• _What is needed_:
Every line holding "apply" should be copied from the records below.

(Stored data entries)
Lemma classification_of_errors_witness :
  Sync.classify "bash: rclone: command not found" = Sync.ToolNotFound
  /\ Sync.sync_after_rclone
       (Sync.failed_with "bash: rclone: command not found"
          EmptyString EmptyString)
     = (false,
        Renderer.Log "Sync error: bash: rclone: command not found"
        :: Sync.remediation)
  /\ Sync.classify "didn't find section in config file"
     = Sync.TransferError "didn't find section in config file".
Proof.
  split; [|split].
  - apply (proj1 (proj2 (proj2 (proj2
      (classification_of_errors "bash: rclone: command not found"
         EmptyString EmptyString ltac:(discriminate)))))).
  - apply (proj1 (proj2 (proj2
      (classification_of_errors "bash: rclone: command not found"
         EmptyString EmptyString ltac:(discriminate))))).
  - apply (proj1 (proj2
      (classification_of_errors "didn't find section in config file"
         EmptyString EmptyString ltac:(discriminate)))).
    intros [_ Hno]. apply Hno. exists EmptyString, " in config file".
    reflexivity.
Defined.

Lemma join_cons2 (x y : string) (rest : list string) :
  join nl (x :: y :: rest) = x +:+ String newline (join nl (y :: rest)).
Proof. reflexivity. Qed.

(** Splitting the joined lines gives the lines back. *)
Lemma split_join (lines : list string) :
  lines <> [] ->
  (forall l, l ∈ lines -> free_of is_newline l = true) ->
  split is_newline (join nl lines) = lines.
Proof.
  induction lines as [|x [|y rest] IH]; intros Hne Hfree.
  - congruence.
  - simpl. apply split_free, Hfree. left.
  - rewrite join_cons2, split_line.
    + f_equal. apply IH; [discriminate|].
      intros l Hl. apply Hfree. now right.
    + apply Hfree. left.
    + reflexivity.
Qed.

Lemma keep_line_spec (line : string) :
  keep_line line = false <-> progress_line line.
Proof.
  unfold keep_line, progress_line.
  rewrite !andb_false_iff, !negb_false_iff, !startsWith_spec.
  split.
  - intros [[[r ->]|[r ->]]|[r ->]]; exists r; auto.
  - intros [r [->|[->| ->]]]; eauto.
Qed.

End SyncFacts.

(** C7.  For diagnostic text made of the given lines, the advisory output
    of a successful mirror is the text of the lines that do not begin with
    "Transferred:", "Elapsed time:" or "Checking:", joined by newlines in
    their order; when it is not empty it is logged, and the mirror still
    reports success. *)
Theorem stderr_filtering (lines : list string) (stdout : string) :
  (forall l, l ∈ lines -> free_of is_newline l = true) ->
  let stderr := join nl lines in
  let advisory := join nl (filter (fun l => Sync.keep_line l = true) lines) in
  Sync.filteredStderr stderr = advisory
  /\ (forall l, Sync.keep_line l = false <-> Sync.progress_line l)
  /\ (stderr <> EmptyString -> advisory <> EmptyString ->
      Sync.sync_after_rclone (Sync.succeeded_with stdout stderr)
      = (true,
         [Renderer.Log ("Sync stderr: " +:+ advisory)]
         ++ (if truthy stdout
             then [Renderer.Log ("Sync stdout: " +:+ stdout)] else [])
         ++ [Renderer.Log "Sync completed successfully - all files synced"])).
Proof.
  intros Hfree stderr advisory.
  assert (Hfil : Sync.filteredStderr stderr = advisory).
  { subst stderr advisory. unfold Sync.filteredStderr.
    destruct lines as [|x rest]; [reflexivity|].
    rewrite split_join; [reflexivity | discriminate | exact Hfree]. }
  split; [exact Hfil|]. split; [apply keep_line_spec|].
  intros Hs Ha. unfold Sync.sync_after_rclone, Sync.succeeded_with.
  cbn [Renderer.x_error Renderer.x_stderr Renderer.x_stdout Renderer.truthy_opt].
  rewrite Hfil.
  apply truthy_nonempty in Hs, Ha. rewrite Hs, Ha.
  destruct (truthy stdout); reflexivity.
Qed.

• _The completed task_:
  - apply (proj1 (proj2 (proj2 (proj2
  - apply (proj1 (proj2 (proj2
  - apply (proj1 (proj2
    intros [_ Hno]. apply Hno. exists EmptyString, " in config file".
  - simpl. apply split_free, Hfree. left.
    + f_equal. apply IH; [discriminate|].
      intros l Hl. apply Hfree. now right.
    + apply Hfree. left.
  split; [exact Hfil|]. split; [apply keep_line_spec|].
  apply truthy_nonempty in Hs, Ha. rewrite Hs, Ha.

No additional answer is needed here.